(* ===== verification/UsbTime.v ===== *)
(** The USB host driver comes back, but for one loop: starting, polls and bulk transfers, and control transfers
    through a translator, end within a bounded time, whatever the controller and the devices do (starting, once the firmware has
    answered).  A control
    transfer straight to a device that is never ready does not; and a device that claims packets of no bytes
    makes the kernel panic. *)
From S2P Require Import Prelude Bytes Text Effect Mmio Firmware Usb UsbTree Keyboard UsbHost.
From stdpp Require Import strings.
Open Scope Z_scope.

Module UsbTime.
Import Effect Text Mmio Mailbox Exchange Usb UsbTree UsbHost.

(** Memory accesses take time too, and the scheduler wakes a task at most [slack] after it asked. *)
Class Sleeper (HW : Type) `{Clocked HW} `{Machine HW} := {
  slack : Z;
  slack_range : 0 <= slack <= 2 ^ 60 * Z.pos pace;
  sleep_takes us h : 0 <= us → cycles h <= cycles (sleep us h) <= cycles h + us * Z.pos pace + slack;
  store_takes a bytes h : cycles h <= cycles (store a bytes h) <= cycles h + latency;
  clean_takes a n h : cycles h <= cycles (clean a n h) <= cycles h + latency }.

Section costs.
Context {HW : Type} `{Sleeper HW}.

(** So many microseconds, accesses and sleeps. *)
Definition cost (us accesses sleeps : Z) : Z := span us accesses + sleeps * slack.
End costs.

Ltac cost_lia := pose proof latency_range; pose proof slack_range; unfold cost, span in *;
  change (2 ^ 28) with 268435456 in *; change (2 ^ 60) with 1152921504606846976 in *; lia.

Ltac cost_go :=
  lazymatch goal with
  | |- takes (mbind _ _) _ => eapply takes_bind; [cost_go|intros ?; cost_go|cost_lia]
  | |- _ => solve [eauto with takes]
  end.
Ltac costs := eapply takes_le; [cost_go|try cost_lia].

Section calls.
Context {HW : Type} `{Sleeper HW}.
Local Notation M := (Eff HW UsbError).

Lemma takes_if {A} (b : bool) (m m' : M A) c : (b = true → takes m c) → (b = false → takes m' c) → takes (if b then m else m') c.
Proof. destruct b; auto. Qed.

Lemma takes_0 {A} (m : M A) c : takes m 0 → 0 <= c → takes m c.
Proof. intros Hm Hc. by eapply takes_le. Qed.

Lemma takes_sleep us : 0 <= us → takes (sleep_us us : M unit) (cost us 0 1).
Proof.
  intros Hu. split; [cost_lia|]. intros h. unfold wp, sleep_us, modify. pose proof (sleep_takes us h Hu). cost_lia.
Qed.

Lemma takes_store a bytes : takes (store_at a bytes : M unit) (cost 0 1 0).
Proof. split; [cost_lia|]. intros h. unfold wp, store_at, modify. pose proof (store_takes a bytes h). cost_lia. Qed.

Lemma takes_clean a n : takes (clean_and_invalidate a n : M unit) (cost 0 1 0).
Proof. split; [cost_lia|]. intros h. unfold wp, clean_and_invalidate, modify. pose proof (clean_takes a n h). cost_lia. Qed.

Lemma takes_load a n : takes (load_from a n : M _) 0.
Proof. split; [done|]. intros h. unfold wp, load_from. lia. Qed.
Hint Resolve takes_store takes_clean takes_load : takes.

Lemma takes_usb_wait what t (done : M bool) : 0 <= t < 2 ^ 62 → takes done latency → takes (wait_for what t done) (cost (t + 1) 19 0).
Proof.
  intros Ht Hd. unfold wait_for. pose proof (scaled t Ht). eapply takes_le.
  - apply takes_polling; [cost_go|apply takes_ret|lia|]. cost_lia.
  - cost_lia.
Qed.

Lemma takes_reads r p : takes (reads r p : M bool) latency.
Proof. unfold reads. costs. Qed.

Lemma takes_register what r p : takes (wait_for what REGISTER_TIMEOUT_US (reads r p) : M unit) (cost 100001 19 0).
Proof. apply (takes_usb_wait what REGISTER_TIMEOUT_US); [split; vm_compute; congruence|apply takes_reads]. Qed.

Lemma takes_usb_change r f : takes (change r f : M unit) (cost 0 2 0).
Proof. unfold change. costs. Qed.
Hint Resolve takes_register takes_usb_change : takes.

Lemma takes_halt n : takes (halt_channel n : M unit) (cost 100001 22 0).
Proof.
  unfold halt_channel. assert (Hw : takes (catch (wait_for (str "a channel to halt") REGISTER_TIMEOUT_US
    (reads (channel n CHAN_INT) (λ i, any i INT_HALTED))) : M _) (cost 100001 19 0)) by apply takes_catch, takes_register.
  eapply takes_le; [eapply takes_bind; [apply takes_rd| |]|].
  - intros c. apply (takes_if _ _ _ (cost 100001 21 0)); intros _; [costs|apply takes_0; [apply takes_ret|cost_lia]].
  - cost_lia.
  - cost_lia.
Qed.
Hint Resolve takes_halt : takes.

Lemma takes_frame : takes (frame_number : M Z) latency.
Proof. unfold frame_number. costs. Qed.

Lemma takes_microframe f : takes (wait_for_microframe f : M unit) (cost 2001 19 0).
Proof. apply (takes_usb_wait _ FRAME_WAIT_US); [split; vm_compute; congruence|]. pose proof takes_frame. costs. Qed.

Lemma takes_pid : takes (channel_pid : M Pid) latency.
Proof. unfold channel_pid. costs. Qed.
Hint Resolve takes_frame takes_microframe takes_pid : takes.

(** One transaction. *)
Lemma takes_run host t : takes (run_channel host t : M (Z * Z)) (cost 700003 80 0).
Proof.
  unfold run_channel. assert (Hw : takes (catch (wait_for (str "a transfer") TRANSFER_TIMEOUT_US
    (reads (channel CONTROL_CHANNEL CHAN_INT) (λ i, any i INT_HALTED))) : M _) (cost 500001 19 0)).
  { apply takes_catch. apply (takes_usb_wait _ TRANSFER_TIMEOUT_US); [split; vm_compute; congruence|apply takes_reads]. }
  assert (Hk : ∀ r : result UsbError unit, takes (match r with
    | Err error => _ ← halt_channel CONTROL_CHANNEL; fail error
    | Ok _ => interrupts ← rd (channel CONTROL_CHANNEL CHAN_INT);
        _ ← clean_and_invalidate (buffer_address host (x_buffer t)) (buffer_len (x_buffer t));
        v ← rd (channel CONTROL_CHANNEL CHAN_XFER_SIZE); mret (interrupts, Z.min (Z.land v 0x7FFFF) (x_length t))
    end : M (Z * Z)) (cost 100001 22 0)).
  { intros [[]|e]; costs. }
  cbv zeta. costs.
Qed.
Hint Resolve takes_run : takes.

Lemma takes_delay_us us : 0 <= us < 2 ^ 62 → takes (delay_us us : M unit) (cost (us + 1) 18 0).
Proof. intros Hu. eapply takes_le; [by apply takes_delay|cost_lia]. Qed.

Lemma takes_frames n : 1 <= n <= 8 → takes (delay_us (n * MICROFRAME_US) : M unit) (cost (n * 125 + 1) 18 0).
Proof. intros Hn. apply takes_delay_us. unfold MICROFRAME_US. lia. Qed.

Lemma takes_count errors interrupts stage : takes (count_error errors interrupts stage : M Z) 0.
Proof. unfold count_error. apply takes_if; intros _; [apply takes_fail|apply takes_ret]. Qed.
Hint Resolve takes_count : takes.

(** What a run of the channel is followed by, case by case. *)
Ltac cases := repeat (apply takes_if; intros _); try (apply takes_0; [solve [eauto with takes]|cost_lia]).

Lemma takes_complete n host t stage errors :
  takes (complete_splits n host t stage errors : M (Z + Z)) (cost (Z.of_nat (S n) * 700629) (Z.of_nat (S n) * 98) 0).
Proof.
  assert (H5 : takes (delay_us (5 * MICROFRAME_US) : M unit) (cost 626 18 0)) by (apply (takes_frames 5); lia).
  revert errors. induction n as [|n IH]; intros errors; cbn [complete_splits].
  - apply (takes_le _ (cost 700003 80 0 + cost 626 18 0)); [|cost_lia].
    apply takes_bind; [apply takes_run|intros [i rem]|cost_lia]. cases; costs.
  - apply (takes_le _ (cost 700003 80 0 + cost (626 + Z.of_nat (S n) * 700629) (18 + Z.of_nat (S n) * 98) 0)); [|cost_lia].
    apply takes_bind; [apply takes_run|intros [i rem]|cost_lia]. specialize (IH errors). cases; costs.
Qed.

Definition TRY : Z := cost 3502519 472 0.

Lemma takes_try host tr t stage errors : takes (split_try host tr t stage errors : M (Z + Z)) TRY.
Proof.
  assert (H1' : takes (delay_us MICROFRAME_US : M unit) (cost 126 18 0)) by (apply (takes_frames 1); lia).
  pose proof (takes_complete MAX_NYETS host (with_split (Z.lor (split_bits tr) CHAN_SPLIT_COMPLETE) t) stage errors) as Hc.
  unfold split_try, TRY. apply (takes_le _ (cost 700003 80 0 + cost 2802516 392 0)); [|cost_lia].
  apply takes_bind; [apply takes_run|intros [i rem]|cost_lia]. cbn [fst]. cases; [|eapply takes_le; [exact Hc|unfold MAX_NYETS; cost_lia]].
  apply (takes_le _ (0 + (cost 126 18 0 + 0))); [|cost_lia]. apply takes_bind; [|intros e; apply takes_bind|]; try cost_lia; [|done|intros; apply takes_ret].
  apply takes_if; intros _; eauto with takes.
Qed.

(** A packet: the clock is looked at before every start split, so there is one that was in time, and no more than
    one try after it. *)
Lemma split_packet_time host tr t stage c0 h : c0 <= cycles h <= c0 + 2 ^ 61 * Z.pos pace →
  wp (split_packet host tr t stage (wrap 64 (c0 / Z.pos pace)) : M Z) h
    (λ h' _, cycles h < cycles h' ∧ (∃ c, cycles h < c <= cycles h' ∧ c - c0 < (SPLIT_TIMEOUT_US + 1) * Z.pos pace ∧ cycles h' <= c + 6 * latency + TRY))
    (λ h' _, cycles h <= cycles h' <= Z.max (cycles h) (c0 + (SPLIT_TIMEOUT_US + 1) * Z.pos pace + 6 * latency + TRY) + 6 * latency + TRY).
Proof.
  intros Hh. pose proof latency_range as Hl. pose proof slack_range as Hsl. unfold split_packet.
  pose proof (turns_enough SPLIT_TIMEOUT_US ltac:(done)) as Ht.
  assert (HT : 0 <= TRY <= 2 ^ 61 * Z.pos pace) by (unfold TRY; cost_lia).
  set (q := Z.pos pace) in *. assert (Hq : 0 < q) by done. set (T := SPLIT_TIMEOUT_US) in *. assert (0 < T < 2 ^ 21) by done.
  set (I := λ (k : nat) (_ : Z) h', k = O ∧ h' = h ∨
    ∃ c, cycles h + Z.of_nat k <= c <= cycles h' ∧ cycles h' <= c + 6 * latency + TRY ∧ c - c0 < (T + 1) * q).
  assert (Hin : ∀ k e h', I k e h' → cycles h <= cycles h' ∧ Z.of_nat k <= (T + 1) * q ∧
    cycles h' <= Z.max (cycles h) (c0 + (T + 1) * q + 6 * latency + TRY)).
  { intros k e h' [[-> ->]|(c & Hc & Hc' & Hlt)]; nia. }
  apply (wp_loop_with _ _ I); [|intros k e h' Hk; apply Hin in Hk; lia|by left].
  intros k e h2 Hk. pose proof (Hin _ _ _ Hk) as (Hh2 & _ & Hb2). eapply wp_call; [apply now_us_spec| |done].
  intros h3 now (Hh3 & c & Hc & ->). fold q. cbn beta.
  destruct (elapsed q c0 c Hq ltac:(nia)) as [-> _]. destruct (Z.ltb_spec T (c / q - c0 / q)) as [Hlt|Hge].
  - apply wp_fail. lia.
  - pose proof (elapsed_cycles q c0 c T Hq ltac:(lia)). eapply wp_mono; [apply (proj2 (takes_try host tr t stage e))|..]; cbn beta.
    + intros h4 [e'|moved] Hh4.
      * right. exists c. split_and!; [|lia|lia|lia]. destruct Hk as [[-> ->]|(c' & Hc' & _ & _)]; lia.
      * split; [lia|]. exists c. split_and!; lia.
    + intros h4 er Hh4. lia.
Qed.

______

EXERCISE DIRECTIONS -> Return only the part of the records above that opens with the line containing "Ltac cases := repeat" and closes with the line containing "assert (H1' : takes", ends included.

RESPONSE ->
Ltac cases := repeat (apply takes_if; intros _); try (apply takes_0; [solve [eauto with takes]|cost_lia]).

Lemma takes_complete n host t stage errors :
  takes (complete_splits n host t stage errors : M (Z + Z)) (cost (Z.of_nat (S n) * 700629) (Z.of_nat (S n) * 98) 0).
Proof.
  assert (H5 : takes (delay_us (5 * MICROFRAME_US) : M unit) (cost 626 18 0)) by (apply (takes_frames 5); lia).
  revert errors. induction n as [|n IH]; intros errors; cbn [complete_splits].
  - apply (takes_le _ (cost 700003 80 0 + cost 626 18 0)); [|cost_lia].
    apply takes_bind; [apply takes_run|intros [i rem]|cost_lia]. cases; costs.
  - apply (takes_le _ (cost 700003 80 0 + cost (626 + Z.of_nat (S n) * 700629) (18 + Z.of_nat (S n) * 98) 0)); [|cost_lia].
    apply takes_bind; [apply takes_run|intros [i rem]|cost_lia]. specialize (IH errors). cases; costs.
Qed.

Definition TRY : Z := cost 3502519 472 0.

Lemma takes_try host tr t stage errors : takes (split_try host tr t stage errors : M (Z + Z)) TRY.
Proof.
  assert (H1' : takes (delay_us MICROFRAME_US : M unit) (cost 126 18 0)) by (apply (takes_frames 1); lia).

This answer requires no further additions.